Dalam bidang politik, para penggagas Politik Etis mendesak diberlakukannya kebijakan
desentralisasi dari Den Haag-Batavia-ke daerah-daerah dengan maksud memberikan ruang,
peran serta kesempatan bai orang-orang Indonesia untuk memikirkan nasib dan masa
depannya sendiri dengan melibatkan mereka dalam dewan-delwan lokal seperti peningkatan
peran pribumi melalui pembentukan Volkstraad/dewan rakyat (1916-1941).
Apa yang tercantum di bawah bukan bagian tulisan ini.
(** With display and buzzer switched off as well, the frame is the
    described one built on the template of the code. *)
Lemma heat20_display_and_buzzer_off :
  generate_message Mode.HEAT 20 WindSpeed.AUTO FanUpDown.AUTO
    FanLeftRight.AUTO SleepMode.OFF true false false false false false
  = described_heat20_frame command_template.
Proof. vm_compute. reflexivity. Qed.

(** ** Effect of the fan speed on the frame *)

(** C7 as stated fails: for (Heat, 20) the frame with fan speed Speed3 and
    the all-default frame differ outside the fan-speed bits, in the final
    checksum byte (0x55 against 0x16); and the byte that carries the mode,
    body byte 4, is not the same in both (0x1d against 0x5d). *)
Lemma speed3_changes_checksum_byte :
  let f3 := generate_message_default Mode.HEAT 20 WindSpeed.THREE in
  let f0 := generate_message_default Mode.HEAT 20 WindSpeed.AUTO in
  ~ differ_at_most_in fan_speed_bits f3 f0
  /\ f3 !! 28%nat = Some 0x55 /\ f0 !! 28%nat = Some 0x16
  /\ f3 !! (4 + 4)%nat = Some 0x1d /\ f0 !! (4 + 4)%nat = Some 0x5d.
Proof.
  split; [|vm_compute; repeat split].
  intros [_ Hbits]. specialize (Hbits 28%nat).
  vm_compute in Hbits. discriminate.
Qed.

Lemma land_lnot_255_byte (x : Z) : is_byte x -> Z.land x (Z.lnot 255) = 0.
Proof.
  intros [Hlo Hhi]. rewrite <- Z.ldiff_land. change 255 with (Z.ones 8).
  rewrite Z.ldiff_ones_r, Z.shiftr_div_pow2, Z.div_small by lia.
  apply Z.shiftl_0_l.
Qed.

Ltac byte_list :=
  repeat first [ apply Forall_nil_2
               | apply Forall_cons_2; [first [ apply to_uchar_is_byte
                                           | unfold is_byte; lia ]|] ].

(** C7, amended. For every mode and temperature, the frame encoded with
    fan speed Speed3 and the other parameters at their defaults differs
    from the all-default frame at most in the fan-speed bits (bits 0xc0 of
    body byte 4, bits 0x07 of body byte 6) and in the final checksum byte,
    which covers them.  The mode bits (low nibble of body byte 4), the
    temperature bytes (body bytes 9 and 11) and the swing bits inside the
    body (0x38 of body byte 6, body byte 7) are the same in both frames. *)
Theorem speed3_changes_fan_bits_and_checksum_only (mode : Mode.t) (t : Q) :
  let f3 := generate_message_default mode t WindSpeed.THREE in
  let f0 := generate_message_default mode t WindSpeed.AUTO in
  differ_at_most_in (fun i => Z.lor (fan_speed_bits i) (checksum_bits i)) f3 f0
  /\ Z.land (f3 !!! (4 + 4)%nat) 0x0f = Z.land (f0 !!! (4 + 4)%nat) 0x0f
  /\ f3 !! (4 + 9)%nat = f0 !! (4 + 9)%nat
  /\ f3 !! (4 + 11)%nat = f0 !! (4 + 11)%nat
  /\ Z.land (f3 !!! (4 + 6)%nat) 0x38 = Z.land (f0 !!! (4 + 6)%nat) 0x38
  /\ f3 !! (4 + 7)%nat = f0 !! (4 + 7)%nat.
Proof.
  intros f3 f0. subst f3 f0.
  unfold generate_message_default, generate_message.
  destruct (out_of_range t).
  - split; [split|]; [reflexivity | intros i; reflexivity | tauto].
  - unfold final_command, set_temp_and_swing.
    generalize (tempToPioneerHex t !!! 0%nat) (tempToPioneerHex t !!! 1%nat).
    intros a b.
    set (s3 := set_mode mode _). set (s0 := set_mode mode _).
    destruct mode; vm_compute in s3, s0; subst s3 s0;
      cbn -[to_uchar calc_xor_checksum Z.lor Z.land Z.lnot];
      (split; [split; [reflexivity|] | repeat split]);
      intros i;
      do 28 (destruct i as [|i]; [reflexivity|]);
      (destruct i as [|i]; [|reflexivity]);
      cbn -[to_uchar calc_xor_checksum Z.land Z.lnot];
      rewrite !land_lnot_255_byte; try reflexivity;
      apply calc_xor_checksum_is_byte; byte_list.
Qed.
(** ** More on the temperature codec *)

Lemma toNearestQuarter_eq (t : Q) :
  toNearestQuarter t == Qfloor (t * 4) # 4.
Proof.
  unfold toNearestQuarter, floorQ, Qeq. simpl. lia.
Qed.

Lemma at_double_key_comp (m : list (Q * Z)) (k1 k2 : Q) :
  k1 == k2 -> at_double_key m k1 = at_double_key m k2.
Proof.
  intros Hk. induction m as [|[k' v] m IH]; simpl; [reflexivity|].
  rewrite IH.
  assert (E : Qeq_bool k' k1 = Qeq_bool k' k2) by (rewrite Hk; reflexivity).
  rewrite E. reflexivity.
Qed.

Lemma castQ_int_comp (x y : Q) : x == y -> castQ_int x = castQ_int y.
Proof.
  intros H. unfold castQ_int.
  assert (E : Qle_bool 0 x = Qle_bool 0 y) by (rewrite H; reflexivity).
  rewrite E, (Qfloor_comp x y H), (Qceiling_comp x y H). reflexivity.
Qed.

Lemma quarter_fraction (k : Z) :
  ((k # 4) - floorQ (k # 4) == (k mod 4) # 4)%Q.
Proof.
  unfold floorQ, Qfloor, Qeq. simpl.
  pose proof (Z.div_mod k 4). lia.
Qed.

Lemma Qfloor_times_4 (t : Q) : Qfloor (t * 4) / 4 = Qfloor t.
Proof.
  symmetry. apply Z.div_unique with (r := Qfloor (t * 4) - 4 * Qfloor t); [|lia].
  left.
  assert (Hlo : (inject_Z (4 * Qfloor t) <= t * 4)%Q).
  { rewrite inject_Z_mult, Qmult_comm.
    apply Qmult_le_compat_r; [apply Qfloor_le | discriminate]. }
  assert (Hhi : (t * 4 < inject_Z (4 * (Qfloor t + 1)))%Q).
  { rewrite inject_Z_mult, (Qmult_comm (inject_Z 4)).
    apply Qmult_lt_compat_r; [reflexivity | apply Qlt_floor]. }
  apply Qfloor_resp_le in Hlo. rewrite Qfloor_Z in Hlo.
  assert (Hk : (inject_Z (Qfloor (t * 4)) < inject_Z (4 * (Qfloor t + 1)))%Q).
  { eapply Qle_lt_trans; [apply Qfloor_le | exact Hhi]. }
  rewrite <- Zlt_Qlt in Hk. lia.
Qed.

Lemma tempToPioneerHex_bytes (t : Q) :
  tempToPioneerHex t
  = [to_uchar (31 - castQ_int (Qfloor (t * 4) # 4));
     4 * (Qfloor (t * 4) mod 4)].
Proof.
  unfold tempToPioneerHex.
  pose proof (toNearestQuarter_eq t) as Hq.
  set (c := toNearestQuarter t) in *. set (k := Qfloor (t * 4)) in *.
  f_equal; [rewrite (castQ_int_comp c (k # 4) Hq); reflexivity|].
  f_equal.
  assert (Hfrac : (c - floorQ c == (k mod 4) # 4)%Q).
  { rewrite <- quarter_fraction. unfold floorQ.
    rewrite (Qfloor_comp c (k # 4) Hq), Hq. reflexivity. }
  rewrite (at_double_key_comp _ _ _ Hfrac).
  pose proof (Z.mod_pos_bound k 4 ltac:(lia)) as Hr.
  assert (Hcases : k mod 4 = 0 \/ k mod 4 = 1 \/ k mod 4 = 2 \/ k mod 4 = 3)
    by lia.
  destruct Hcases as [-> | [-> | [-> | ->]]]; reflexivity.
Qed.
(** ** A response object

    The response to a request that is not conditional, applying
    [writeHead]'s test to the numbers it is given: a number is truncated (for
    a magnitude below 2^31 that is what [| 0] does) and accepted in 100..999.
    Whatever else it is given it refuses; Node coerces such statuses first,
    which [NextApiResponse] leaves open. *)
Module Node.

Definition status_int (code : JsValue) : Z :=
  match code with
  | JNum (NFinite neg digits exp10) =>
      let magnitude :=
        if 0 <=? exp10 then Z.pos digits * 10 ^ exp10
        else Z.pos digits / 10 ^ (- exp10) in
      if neg then - magnitude else magnitude
  | _ => 0
  end.

Definition shown (code : JsValue) : string :=
  match code with
  | JNum n => Number_toString n
  | JStr s => s
  | _ => ""
  end.

(** [new ERR_HTTP_INVALID_STATUS_CODE(code)] *)
Definition invalid_status_code (code : JsValue) : Thrown :=
  ErrorInstance
    {| err_message := JStr ("Invalid status code: " +:+ shown code);
       err_status := JUndefined;
       err_code := JStr "ERR_HTTP_INVALID_STATUS_CODE";
       err_stack :=
         JStr ("RangeError [ERR_HTTP_INVALID_STATUS_CODE]: Invalid status code: "
               +:+ shown code);
       err_cause := JUndefined |}.

Definition refusal (code : JsValue) : option Thrown :=
  if (100 <=? status_int code) && (status_int code <=? 999) then None
  else Some (invalid_status_code code).

Definition response : NextApiResponse.
Proof.
  refine {| send_error := refusal |}.
  intros code Hcode. unfold refusal.
    assert (Hint : status_int (JInt code) = code).
    { destruct code as [|p|p]; simpl; lia. }
    rewrite Hint.
    destruct (Z.leb_spec 100 code); [|lia].
    destruct (Z.leb_spec code 999); [|lia].
    reflexivity.
Defined.

End Node.

(** ** Well-formed parameters, in the words of the design

    The design's section 3 and section 6 describe a well-formed request; the
    predicates below say it over the received values, to be compared with
    what [validateParams] enforces. *)

Definition present (v : JsValue) : bool :=
  match v with
  | JUndefined | JNull => false
  | _ => true
  end.

Definition non_empty_string (v : JsValue) : bool :=
  match v with
  | JStr s => negb (String.eqb s "")
  | _ => false
  end.

Definition positive_number (v : JsValue) : bool :=
  match v with
  | JNum n => num_positive n
  | _ => false
  end.

Definition is_zero_number (v : JsValue) : bool :=
  match v with
  | JNum (NZero _) => true
  | _ => false
  end.

(** [n <= z] for an integer bound [z]. *)
Definition num_le_Z (n : JsNumber) (z : Z) : bool :=
  match n with
  | NNaN => false
  | NInfinity neg => neg
  | NZero _ => 0 <=? z
  | NFinite neg d e =>
      let sd := if neg then Z.neg d else Z.pos d in
      if 0 <=? e then sd * 10 ^ e <=? z else sd <=? z * 10 ^ (- e)
  end.

(** "non-empty address and positive decimals" *)
Definition well_formed_token (t : JsValue) : bool :=
  non_empty_string (get t "address") && positive_number (get t "decimals").

Definition exact_in_or_out (t : JsValue) : bool :=
  strict_eq_string t "exactIn" || strict_eq_string t "exactOut".

(** Section 6: "confirming tradeType is one of exact-in/exact-out, both tokens
    carry non-empty address and positive decimals, chain id and amount are
    present". *)
Definition spec_well_formed (paramsObj : JsValue) : bool :=
  exact_in_or_out (get paramsObj "tradeType")
  && well_formed_token (get paramsObj "token0")
  && well_formed_token (get paramsObj "token1")
  && present (get paramsObj "chainId")
  && present (get paramsObj "amount").

(** Section 3: "slippage tolerance (basis points, 0-10000)". *)
Definition slippage_in_range (v : JsValue) : bool :=
  match v with
  | JNum n => negb (num_negative n) && num_le_Z n 10000
  | _ => false
  end.

(** The required entries of a request, deadline aside, each well-formed: a
    positive chain id and amount, a non-empty wallet address, a slippage in
    range, two well-formed tokens and a trade type. *)
Definition well_formed_required (paramsObj : JsValue) : bool :=
  positive_number (get paramsObj "chainId")
  && positive_number (get paramsObj "amount")
  && non_empty_string (get paramsObj "walletAddress")
  && slippage_in_range (get paramsObj "slippage")
  && well_formed_token (get paramsObj "token0")
  && well_formed_token (get paramsObj "token1")
  && exact_in_or_out (get paramsObj "tradeType").

(** [t == 'exactIn' || t == 'exactOut'], false when the comparison raises. *)
Definition loosely_exact_in_or_out (t : JsValue) : bool :=
  match loose_eq_string t "exactIn" with
  | Some true => true
  | Some false => default false (loose_eq_string t "exactOut")
  | None => false
  end.

(** What [validateParams] enforces, guard by guard: the seven required
    entries and the tokens' address and decimals are truthy, and the trade
    type is loosely equal to 'exactIn' or to 'exactOut'. *)
Definition accepts (paramsObj : JsValue) : bool :=
  truthy (get paramsObj "chainId")
  && truthy (get paramsObj "amount")
  && truthy (get paramsObj "token0")
  && truthy (get paramsObj "token1")
  && truthy (get paramsObj "walletAddress")
  && truthy (get paramsObj "slippage")
  && truthy (get paramsObj "tradeType")
  && truthy (get (get paramsObj "token0") "address")
  && truthy (get (get paramsObj "token0") "decimals")
  && truthy (get (get paramsObj "token1") "address")
  && truthy (get (get paramsObj "token1") "decimals")
  && loosely_exact_in_or_out (get paramsObj "tradeType").

(** ** The routing core, as the design describes it

    [getRoute] lives in [./quote], which is not among the sources: the route
    computation behind it (registry, graph builder, path finder, quote
    simulator, route optimizer, quote aggregator) is missing. The definitions
    of this module follow the design document's component contracts instead.
    The design fixes neither the optimizer's increments and tolerances nor the
    execution model of concentrated-liquidity pools, so the simulation and
    optimization stage is a parameter of the pipeline. *)
Module RoutingCore.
Namun pelaksanaak politik etis terdapat banyak penyimpangan seperti:
         Irigasi : hanya mengaliri ke tanah perkebunan milik swasta bukan ke tanah-tanah milik
rakyat.
         Edukasi: rakyat hanya belajar sampai kelas 2 sekolah dasar dan bertujuan untuk
mendapatkan tenaga administrasi yang murah. Oleh karena itu pendidikan mendorong
munculnya sekolah nonpemerintah seperti Taman Siswa (Ki Hajar Dewantoro),
Muhamadiyah (Ahmad Dahlan) serta pendidikan untuk kaum perempuan oleh R.A
Kartini.
         Migrasi: perpindahan penduduk ternyata ditujukan kepada rakyat untuk menjadi tenaga
penggarap perkebunan milik swasta dan pengusaha Belanda.
Pada akhirnya politik etis memunculkan kaum-kaum terpelajar dari kaum bangsawan
yang mempunyai nasionalis yang pada akhirnya menjadi pelopor pergerakan nasional seperti
Dr. Soetomo dan Dr. Wahidin Sudirohusodo yang kemudian membentuk Oerganisasi
pergerakan nasional yaitu Boedi Utomo pada tanggal 20 Mei 1908, tanggal itulah sampai
sekarang diperingati sebagai hari Kebangkitan Nasional.